I assume you mean that it *can't* read it. Which is normal; iframes are client side technology, so by giving it a source it needs to be resolvable via http, not filesystem access. PHP on the other hand isn't limited to this, so if you have a script accessible by the client, it can load outside of the public_html.
There's not a whole lot you can do to prevent direct access via url. Since this is a separate request by the client, you can't do things like constants or variable setting since they are outside of the primary page request.
What you can do is use disposable token requests assuming the primary page and the one in the iframe are both local. This involves simply setting a token for a request, and then the code in the frame retrieves, compares and consumes a token via a get request.
For a really basic example:
PHP Code:
<?php
session_start();
// just something to make it unique and randomish.

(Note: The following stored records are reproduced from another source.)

(* ===== verification/ConsoleProps.v ===== *)
(** * Properties of the console

    The input line against a simple line editor, glyphs inside the screen, and
    printed numbers. *)

From S2P Require Import Prelude Mem Ring Numeral Console.
Local Open Scope Z_scope.

(** ** Output *)

(** The cursor is on the screen or just behind its end, and every glyph was drawn
    inside the grid. *)
Definition on_screen (e : event) : Prop :=
  match e with
  | EGlyph x y _ => 2 <= x <= (CONSOLE_HORIZONTAL_MAX - 1) * FONT_WIDTH + 2 /\ 0 <= y <= (CONSOLE_VERTICAL_MAX - 1) * FONT_HEIGHT
  | _ => True
  end.
Definition screen_ok (s : cons) : Prop :=
  0 <= console_pos s <= CONSOLE_VERTICAL_MAX * CONSOLE_HORIZONTAL_MAX /\ Forall on_screen (cout s).

(** Only the screen and the serial line changed. *)
Record output (s s' : cons) : Prop := mkoutput {
  o_buf : ibuf s' = ibuf s; o_r : ir s' = ir s; o_w : iw s' = iw s; o_e : ie s' = ie s;
  o_panic : panicked s' = panicked s; o_woken : cwoken s' = cwoken s;
  o_screen : screen_ok s -> screen_ok s' }.

Lemma output_refl s : output s s.
Proof. split; auto. Qed.
Lemma output_trans s s1 s2 : output s s1 -> output s1 s2 -> output s s2.
Proof. intros [] []. split; try congruence; auto. Qed.

Lemma output_emit e s : on_screen e -> output s (set_cout (e :: cout s) s).
Proof. intros He. split; auto. intros [H1 H2]. split; [exact H1|]. cbn. auto. Qed.

Lemma output_move f s : (screen_ok s -> 0 <= f (console_pos s) <= CONSOLE_VERTICAL_MAX * CONSOLE_HORIZONTAL_MAX) ->
  output s (set_console_pos (f (console_pos s)) s).
Proof. intros Hf. split; auto. intros H. pose proof (Hf H). destruct H. split; auto. Qed.

(** After a scroll the cursor is one line higher; without, it was on the screen. *)
Lemma wp_scroll {A} (k : unit -> M cons A) Q s :
  (console_pos s < CONSOLE_VERTICAL_MAX * CONSOLE_HORIZONTAL_MAX -> wp (k tt) Q s) ->
  (CONSOLE_VERTICAL_MAX * CONSOLE_HORIZONTAL_MAX <= console_pos s ->
   wp (k tt) Q (set_cout (EScroll 30 :: cout s) (set_console_pos (console_pos s - CONSOLE_HORIZONTAL_MAX) s))) ->
  wp (x <- scroll_if_full ;; k x) Q s.
Proof.
  intros H1 H2. apply wp_bind. unfold scroll_if_full. apply wp_bind, wp_gets. destruct (_ >=? _) eqn:E; zbool.
  - apply wp_bind, wp_modify, wp_modify. apply H2. lia.
  - apply wp_pure, H1. lia.
Qed.

Ltac screen := unfold CONSOLE_VERTICAL_MAX, CONSOLE_HORIZONTAL_MAX, FONT_WIDTH, FONT_HEIGHT in *;
  cbn [console_pos set_console_pos set_cout on_screen cout] in *.

Lemma glyph_on_screen p c : 0 <= p < CONSOLE_VERTICAL_MAX * CONSOLE_HORIZONTAL_MAX ->
  on_screen (EGlyph (p mod CONSOLE_HORIZONTAL_MAX * FONT_WIDTH + 2) (p / CONSOLE_HORIZONTAL_MAX * FONT_HEIGHT) c).
Proof.
  unfold on_screen. screen. intros H. pose proof (Z.mod_pos_bound p 53 ltac:(lia)). assert (0 <= p / 53 < 20); [|lia].
  split; [apply Z.div_pos; lia|apply Z.div_lt_upper_bound; lia].
Qed.

Lemma graphic_putc_ok c s : wp (graphic_putc c) (fun _ s' => output s s') s.
Proof.
  unfold graphic_putc. destruct (c =? NEWLINE); [|destruct (c =? BACKSPACE)].
  - apply wp_bind, wp_modify. assert (Hp : console_pos s mod 53 < 53) by (apply Z.mod_pos_bound; lia).
    unfold scroll_if_full. apply wp_bind, wp_gets. destruct (_ >=? _) eqn:E; zbool.
    + apply wp_bind, wp_modify, wp_modify. split; auto. intros [H1 H2]. split; cbn; [screen; Z.to_euclidean_division_equations; lia|].
      constructor; [exact I|exact H2].
    + apply wp_pure. split; auto. intros [H1 H2]. split; [screen; Z.to_euclidean_division_equations; lia|exact H2].
  - apply wp_bind, wp_gets. destruct (_ >? 0) eqn:E; zbool; [|apply wp_pure, output_refl].
    apply wp_modify, (output_move (fun p => p - 1)). intros [H _]. screen. lia.
  - apply wp_scroll; intros Hp; apply wp_bind, wp_gets, wp_bind, wp_modify, wp_modify; split; auto; intros [H1 H2];
      (split; [screen; lia|constructor; [apply glyph_on_screen; screen; lia|]]); [exact H2|constructor; [exact I|exact H2]].
Qed.

Lemma consputc_ok c s : panicked s = false -> wp (consputc c) (fun _ s' => output s s') s.
Proof.
  intros Hp. unfold consputc. apply wp_bind, wp_gets. rewrite Hp. apply wp_bind.
  assert (He : wp (if c =? BACKSPACE then emit (EUart 8) ;;; emit (EUart 32) ;;; emit (EUart 8) else emit (EUart c)) (fun _ s' => output s s') s).
  { destruct (_ =? _); [|apply wp_modify, output_emit; exact I]. apply wp_bind, wp_modify, wp_bind, wp_modify, wp_modify.
    eapply output_trans; [|apply output_emit; exact I]. eapply output_trans; apply output_emit; exact I. }
  eapply wp_mono; [exact He|]. intros [] s1 O1. eapply wp_mono; [apply graphic_putc_ok|]. intros [] s2 O2. eapply output_trans; eauto.
Qed.

(** ** The line editor *)

#[export] Instance input_size : RingSize INPUT_BUF.
Proof. split; reflexivity. Qed.

(** Bytes ready for [consoleread], and the line being typed. *)
Record editor := mked { ready : list Z; line : list Z }.

(** What a character does; the flag says whether readers are woken. *)
Definition ed_char (c : Z) (a : editor) : editor * bool :=
  if c =? C 80 then (a, false)
  else if c =? C 85 then (mked (ready a) [], false)
  else if (c =? C 72) || (c =? 0x7f) then (mked (ready a) (removelast (line a)), false)
  else if negb (c =? 0) && (Z.of_nat (length (ready a ++ line a)) <? INPUT_BUF) then
    let c' := if c =? CR then NEWLINE else c in
    if (c' =? NEWLINE) || (c' =? C 68) || (Z.of_nat (length (ready a ++ line a)) + 1 =? INPUT_BUF)
    then (mked (ready a ++ line a ++ [c']) [], true)
    else (mked (ready a) (line a ++ [c']), false)
  else (a, false).
(** A read: what is delivered, the outcome, and what stays ready. *)
Fixpoint ed_read (killed : bool) (target : Z) (n : nat) (l : list Z) : list Z * (Z + nat) * list Z :=
  match n, l with
  | O, _ => ([], inl target, l)
  | S n', [] => ([], if killed then inl (-1) else inr n, [])
  | S n', c :: l' =>
      if c =? C 68 then ([], inl (target - Z.of_nat n), if Z.of_nat n <? target then l else l')
      else if c =? NEWLINE then ([c], inl (target - Z.of_nat n'), l')
      else let '(d, r, l'') := ed_read killed target n' l' in (c :: d, r, l'')
  end.

Fixpoint ed_chars (cs : list Z) (a : editor) : editor * nat :=
  match cs with
  | [] => (a, 0%nat)
  | c :: cs' =>
      let (a1, w) := ed_char c a in
      let (a2, n) := ed_chars cs' a1 in
      (a2, (n + if w then 1 else 0)%nat)
  end.

Definition nready (s : cons) : Z := u32 (iw s - ir s).
Definition nline (s : cons) : Z := u32 (ie s - iw s).
Definition abs_ed (s : cons) : editor := mked (ring INPUT_BUF (ibuf s) (ir s) (nready s)) (ring INPUT_BUF (ibuf s) (iw s) (nline s)).

Record cons_ok (s : cons) : Prop := mkcok {
  co_len : length (ibuf s) = 128%nat;
  co_r : 0 <= ir s < 2 ^ 32; co_w : 0 <= iw s < 2 ^ 32; co_e : 0 <= ie s < 2 ^ 32;
  co_fit : nready s + nline s <= INPUT_BUF;
  co_line : NEWLINE ∉ line (abs_ed s);
  co_panic : panicked s = false }.

Lemma nready_range s : 0 <= nready s < 2 ^ 32.
Proof. unfold nready, u32. Z.to_euclidean_division_equations. lia. Qed.
Lemma nline_range s : 0 <= nline s < 2 ^ 32.
Proof. unfold nline, u32. Z.to_euclidean_division_equations. lia. Qed.

Lemma total_count s : cons_ok s -> u32 (ie s - ir s) = nready s + nline s.
Proof.
  intros [_ H1 H2 H3 H4 _ _]. unfold nready, nline, u32, INPUT_BUF in *. Z.to_euclidean_division_equations. lia.
Qed.

Lemma length_abs s : Z.of_nat (length (ready (abs_ed s) ++ line (abs_ed s))) = nready s + nline s.
Proof.
  cbn. rewrite length_app, !length_ring. pose proof (nready_range s). pose proof (nline_range s). lia.
Qed.

(** Output does not touch the input. *)
Lemma output_abs s s' : output s s' -> abs_ed s' = abs_ed s.
Proof. intros [H1 H2 H3 H4 _ _ _]. unfold abs_ed, nready, nline. rewrite H1, H2, H3, H4. reflexivity. Qed.

Lemma output_cons_ok s s' : output s s' -> cons_ok s -> cons_ok s'.
Proof.
  intros O [C1 C2 C3 C4 C5 C6 C7]. pose proof (output_abs _ _ O) as Ea. destruct O as [H1 H2 H3 H4 H5 _ _].
  split; rewrite ?Ea, ?H1, ?H2, ?H3, ?H4, ?H5; auto. unfold nready, nline in *. rewrite H2, H3, H4. exact C5.
Qed.

(** The edit index moved back over one byte of the line. *)
Lemma back_ok s : cons_ok s -> ie s <> iw s -> let s' := set_ie (u32 (ie s - 1)) s in
  nline s' = nline s - 1 /\ 0 < nline s /\ abs_ed s' = mked (ready (abs_ed s)) (removelast (line (abs_ed s))) /\ cons_ok s'.
Proof.
  intros Ho Hne s'. assert (Hl : nline s' = nline s - 1 /\ 0 < nline s).
  { destruct Ho as [_ _ H2 H3 _ _ _]. unfold s', nline, u32. cbn. Z.to_euclidean_division_equations. lia. }
  destruct Hl as [El Hp].
  assert (Ea : abs_ed s' = mked (ready (abs_ed s)) (removelast (line (abs_ed s)))).
  { unfold abs_ed at 1. cbn [ready line abs_ed]. f_equal. cbn [ibuf iw s' set_ie]. fold s'. rewrite El.
    replace (nline s) with (nline s - 1 + 1) at 2 by lia. rewrite (ring_snoc _ _ (nline s - 1)) by lia. rewrite removelast_last. reflexivity. }
  split; [exact El|]. split; [exact Hp|]. split; [exact Ea|]. destruct Ho as [C1 C2 C3 C4 C5 C6 C7]. split; auto.
  - cbn. apply u32_range.
  - change (nready s') with (nready s). rewrite El. lia.
  - rewrite Ea. cbn [line]. intros Hin. apply C6. revert Hin. generalize (line (abs_ed s)) as l. intros l Hin.
    destruct (decide (l = [])) as [->|Hl]; [exact Hin|]. rewrite (app_removelast_last 0 Hl). apply elem_of_app. auto.
Qed.

(** The console did what the editor did, [w] wakeups included. *)
Record follows (s : cons) (a : editor) (w : nat) (s' : cons) : Prop := mkfollows {
  fo_ok : cons_ok s';
  fo_abs : abs_ed s' = a;
  fo_woken : cwoken s' = (w + cwoken s)%nat;
  fo_screen : screen_ok s -> screen_ok s' }.

Lemma follows_same s : cons_ok s -> follows s (abs_ed s) 0 s.
Proof. intros H. split; auto. Qed.

Lemma follows_output s a w s1 s2 : follows s a w s1 -> output s1 s2 -> follows s a w s2.
Proof.
  intros [H1 H2 H3 H4] O. split; [eapply output_cons_ok; eauto|rewrite (output_abs _ _ O); exact H2| |].
  - rewrite (o_woken _ _ O). exact H3.
  - intros Hs. apply (o_screen _ _ O), H4, Hs.
Qed.

Lemma follows_trans s a1 w1 s1 a2 w2 s2 : follows s a1 w1 s1 -> follows s1 a2 w2 s2 -> follows s a2 (w2 + w1) s2.
Proof. intros [] []. split; auto. lia. Qed.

$_SESSION['requestToken'] = sha1(uniqid(''));
printf('<iframe src="mypage.php?requestToken=%s"></iframe>', $_SESSION['requestToken']);
Then on mypage.php:
PHP Code:
<?php
session_start();
if (isset($_GET['requestToken']), $_SESSION['requestToken']))
{
if (strcmp($_GET['requestToken'], $_SESSION['requestToken']) == 0)
{
// this here says everything is fine and matches up.
unset($_SESSION['requestToken']);
// do whatever else
}
else
{
die('Invalid access token');
}
}
else
{
die('Invalid access token');
}
Untested, works alright in my "upstairs library".